I've got a buddy with either a 2200 or 2300 full aluminum frame, probably two years old. It's his b'day and I want to get him a nice carbon seatpost. Problem is getting a good measure on his bike. Can't find a time to go by, pull the post, and check the size. Hit it quickly with a mic and it looks to be 27.0 or 27.2. Couldn't find the spec on the Trek site and want to get him the right thing.

Any idea what size post that frame runs. btw, the bike came spec'd full Ultegra, Bontrager post and race-lite wheels. He has a bag that was covering the model #, but know it's 2200 or 2300.

Thanks for the help,

Mark


----------



## Anti-gravity (Jul 16, 2004)

*27.2*



Mark16q said:


> Hello Trek riders,
> 
> I've got a buddy with either a 2200 or 2300 full aluminum frame, probably two years old. It's his b'day and I want to get him a nice carbon seatpost. Problem is getting a good measure on his bike. Can't find a time to go by, pull the post, and check the size.
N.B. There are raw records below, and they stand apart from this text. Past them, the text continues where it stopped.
(** A handler as it starts, on one of the [n] streams of the daemon; an
    operator's request uses none of them. *)
Inductive starts (tc : tenant_ctx) (n : nat) : thread -> Prop :=
| start_delivery dbName branchID raw m stream :
    DecodeEnvelope (dl_data raw) = Ok m -> foreign_envelope tc dbName branchID m = false ->
    (stream < n)%nat ->
    starts tc n (mkThread (Delivery m) (mkFrame stream None)
      (handleDelivery tc dbName branchID raw) [])
| start_refused dbName branchID raw stream :
    match DecodeEnvelope (dl_data raw) with
    | Ok m => foreign_envelope tc dbName branchID m = true | Err _ => True end ->
    starts tc n (mkThread Refused (mkFrame stream None) (handleDelivery tc dbName branchID raw) [])
| start_operator dbName data stream :
    starts tc n (mkThread
      (Operator (match DecodeReconcileRequest data with Ok req => rq_BillID req | Err _ => 0 end))
      (mkFrame stream None) (pbind (respond (tc_TenantKey tc) dbName data) (fun _ => Ret tt)) []).

Record sys : Type := mkSys {
  sy_world : world;
  sy_threads : list thread;
  sy_past : list thread      (* threads of stopped daemons *)
}.

Inductive step (tc : tenant_ctx) (y : sys) : sys -> Prop :=
| step_worker :
    step tc y (mkSys (mkWorld (w_db (sy_world y)) (w_streams (sy_world y) ++ [new_locks])
                        (w_held (sy_world y)) (w_wire (sy_world y)))
                 (sy_threads y) (sy_past y))
| step_start th :
    starts tc (length (w_streams (sy_world y))) th ->
    step tc y (mkSys (sy_world y) (sy_threads y ++ [th]) (sy_past y))
| step_run i th e k x f' w' :
    sy_threads y !! i = Some th -> th_prog th = Vis e k ->
    perform e x (th_frame th) (sy_world y) f' w' ->
    step tc y (mkSys w' (<[i := mkThread (th_kind th) f' (k x) (th_hist th ++ [Call e x])]> (sy_threads y))
                 (sy_past y))
| step_stop :
    step tc y (mkSys (mkWorld (w_db (sy_world y)) [] ∅ (w_wire (sy_world y))) []
                 (sy_past y ++ sy_threads y))
| step_outside d' :
    tenant_step (w_db (sy_world y)) d' ->
    step tc y (mkSys (with_db (sy_world y) d') (sy_threads y) (sy_past y)).

(** ** Soundness of the calls *)

Lemma stored_row_committed bill d i :
  stored_row bill d = Some i -> si_SourceID i = bill /\ committed d i.
Proof.
  unfold stored_row. intros H. destruct (submissions d !! bill) as [sb|] eqn:Hs; [|done].
  destruct (bills d !! bill) as [b|]; simplify_eq.
  assert (E : si_SourceID (invoice_of bill sb (bl_qr_code b)) = bill) by apply invoice_of_columns.
  split; [done|]. exists sb. rewrite E. split; [done|].
  unfold invoice_of. destruct (String.eqb (sb_outcome_state sb) outcomePending); [done|].
  by destruct (parseOutcomeEvidence _) as [[? ?] ?].
Qed.

Lemma commit_effect_committed b i d d' : commit_effect b i d d' -> committed d' i.
Proof.
  intros (row & bill & _ & ->). eexists. cbn. rewrite lookup_insert_eq. done.
Qed.

Lemma completed_by_done m d : completed_by m (claims d !! request_of m) -> request_done d m.
Proof. intros (cl & Hc & ? & _ & ?). by exists cl. Qed.

Lemma decision_duplicate env m d :
  decision_before env m (claims d !! request_of m) ClaimDuplicate -> request_done d m.
Proof.
  unfold decision_before. destruct (claims d !! request_of m) as [cl|] eqn:E; [|done].
  destruct (String.eqb_spec (cl_fingerprint cl) (RequestFingerprint m)); [|done].
  unfold sqlClaimDecision. destruct (String.eqb_spec (cl_state cl) claimCompleted).
  - intros _. by exists cl.
  - repeat case_match; done.
Qed.

Lemma ran {A} (op : DB A) env d x d' :
  run_db op env d = (x, d') -> tenant_step d (run_db op env d).2 -> tenant_change d d'.
Proof. intros E H. rewrite E in H. by apply tenant_step_change. Qed.

(** A call changes the tables as one tenant change, and leaves behind what
    its answer says. *)
Lemma serve_change e x w w' :
  serve e x w w' -> tenant_change (w_db w) (w_db w') /\ call_sound (w_db w') (Call e x).
Proof.
  destruct e; cbn.
  - intros (env & d' & E & ->). split.
    + eapply ran; [exact E|apply ts_claim].
    + intros ->. apply run_db_inv in E as [n E]. apply Claim_inv in E as [_ [-> E]].
      by eapply decision_duplicate.
  - intros (env & d' & E & Hx & ->). split; [by eapply tc_claim|].
    intros ->. by apply completed_by_done, Hx.
  - intros (env & d' & E & ->). split; [by eapply tc_claim|done].
  - intros (env & d' & E & ->). apply run_db_inv in E as [n E]. apply Stored_inv in E as [-> E].
    split; [constructor|]. intros i ->. cbn. by apply stored_row_committed.
  - intros (env & d' & E & ->). split; [|done].
    eapply ran; [exact E|apply ts_book].
  - intros (env & d' & E & ->). split; [|done].
    eapply ran; [exact E|apply ts_unbook].
  - intros (env & d' & E & ->). split.
    + eapply ran; [exact E|apply ts_commit].
    + intros ->. apply run_db_inv in E as [n E].
      apply Commit_inv in E as [[_ ?]|E]; [done|]. by eapply commit_effect_committed.
  - intros (env & d' & E & ->). split; [|done].
    eapply ran; [exact E|apply ts_record].
  - intros ->. split; [constructor|done].
  - intros ->. split; [constructor|done].
  - intros ->. split; [constructor|done].
  - intros ->. split; [constructor|done].
  - intros ->. split; [constructor|done].
  - intros ->. split; [constructor|done].
  - done.
  - done.
Qed.
(* ===== verification/Float64.v ===== *)
(** * Go's [float64]

    A [float64] is an IEEE 754 binary64 value, and every operation rounds to
    nearest, ties to even: the Standard Library's [SpecFloat] at precision 53.
    No operation is fused, as on amd64. Conversion to [int] truncates; out of
    range it gives the smallest [int64], as on amd64. *)

From Stdlib Require Export SpecFloat.
From S2P Require Import Prelude GoStrings.
Local Open Scope Z_scope.

Abbreviation float64 := spec_float.

Definition f_mul : float64 -> float64 -> float64 := SFmul 53 1024.
Definition f_add : float64 -> float64 -> float64 := SFadd 53 1024.
Definition f_sub : float64 -> float64 -> float64 := SFsub 53 1024.
Definition f_div : float64 -> float64 -> float64 := SFdiv 53 1024.
Definition f_neg : float64 -> float64 := SFopp.
Definition f_ltb : float64 -> float64 -> bool := SFltb.
Definition f_leb : float64 -> float64 -> bool := SFleb.
Definition f_eqb : float64 -> float64 -> bool := SFeqb.

(** The nearest [float64] to [m * 2^e], and to an integer. *)
Definition f_of (m e : Z) : float64 := binary_normalize 53 1024 m e false.
Definition f_int (n : Z) : float64 := f_of n 0.
Definition f_zero : float64 := S754_zero false.
Definition f_half : float64 := f_of 1 (-1).

(** The conversion [int(v)]. *)
Definition int_of_float (v : float64) : Z :=
  match v with
  | S754_zero _ => 0
  | S754_finite s m e =>
      let a := if 0 <=? e then Z.pos m * 2 ^ e else Z.pos m / 2 ^ (- e) in
      let z := if s then - a else a in
      if in_range min_int64 max_int64 z then z else min_int64
  | S754_infinity _ | S754_nan => min_int64
  end.

(** The quotient of two positive integers rounded to the nearest, ties to even. *)
Definition div_even (a b : Z) : Z :=
  let q := a / b in
  let r := a mod b in
  if 2 * r <? b then q else if b <? 2 * r then q + 1 else if Z.even q then q else q + 1.

(** The digits of [n] with the last [prec] after a decimal point. *)
Definition fixed_digits (prec : nat) (n : Z) : string :=
  let d := itoa (n mod 10 ^ Z.of_nat prec) in
  itoa (n / 10 ^ Z.of_nat prec) +:+ "."
  +:+ of_bytes (replicate (prec - String.length d) ("0" : ascii)) +:+ d.

(** The verb [%.<prec>f]: the exact value rounded to [prec] decimals. *)
Definition format_fixed (prec : nat) (v : float64) : string :=
  match v with
  | S754_nan => "NaN"
  | S754_infinity s => if s then "-Inf" else "+Inf"
  | S754_zero s => (if s then "-" else "") +:+ fixed_digits prec 0
  | S754_finite s m e =>
      let num := Z.pos m * 10 ^ Z.of_nat prec in
      let n := if 0 <=? e then num * 2 ^ e else div_even num (2 ^ (- e)) in
      (if s then "-" else "") +:+ fixed_digits prec n
  end.

Example format_115_05 : format_fixed 2 (f_div (f_int 11505) (f_int 100)) = "115.05".
Proof. by vm_compute. Qed.
Example format_tie : format_fixed 2 (f_of 1 (-3)) = "0.12".
Proof. by vm_compute. Qed.
Example format_neg : format_fixed 6 (f_neg (f_of 5 (-1))) = "-2.500000".
Proof. by vm_compute. Qed.

(** ** Facts *)

Definition float_char (c : ascii) : bool :=
  is_digit c || existsb (Ascii.eqb c) (bytes "+-.INafn").

Lemma digits_char_replicate n c : c ∈ bytes (of_bytes (replicate n ("0" : ascii))) -> is_digit c = true.
Proof. rewrite bytes_of_bytes. intros H. by apply elem_of_replicate in H as [-> _]. Qed.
Hit it quickly with a mic and it looks to be 27.0 or 27.2. Couldn't find the spec on the Trek site and want to get him the right thing.
> 
> ...


IIRC, 27.2 is the correct size (pretty "standard" size). I worked at a Trek dealer for a couple of years and I remember that being the size.
-Ryan


----------



## Mark16q (Oct 19, 2004)

Anti-gravity said:


> IIRC, 27.2 is the correct size (pretty "standard" size). I worked at a Trek dealer for a couple of years and I remember that being the size.
> -Ryan


Thanks for the info. Went and picked up the post, and he's a very happy guy with the new bling for the bike. Turns out, he got a new seat with lower rail height and his standard post wouldn't go high enough. He was about to go out and get a new one yesterday, so he got an early present.

Mark


----------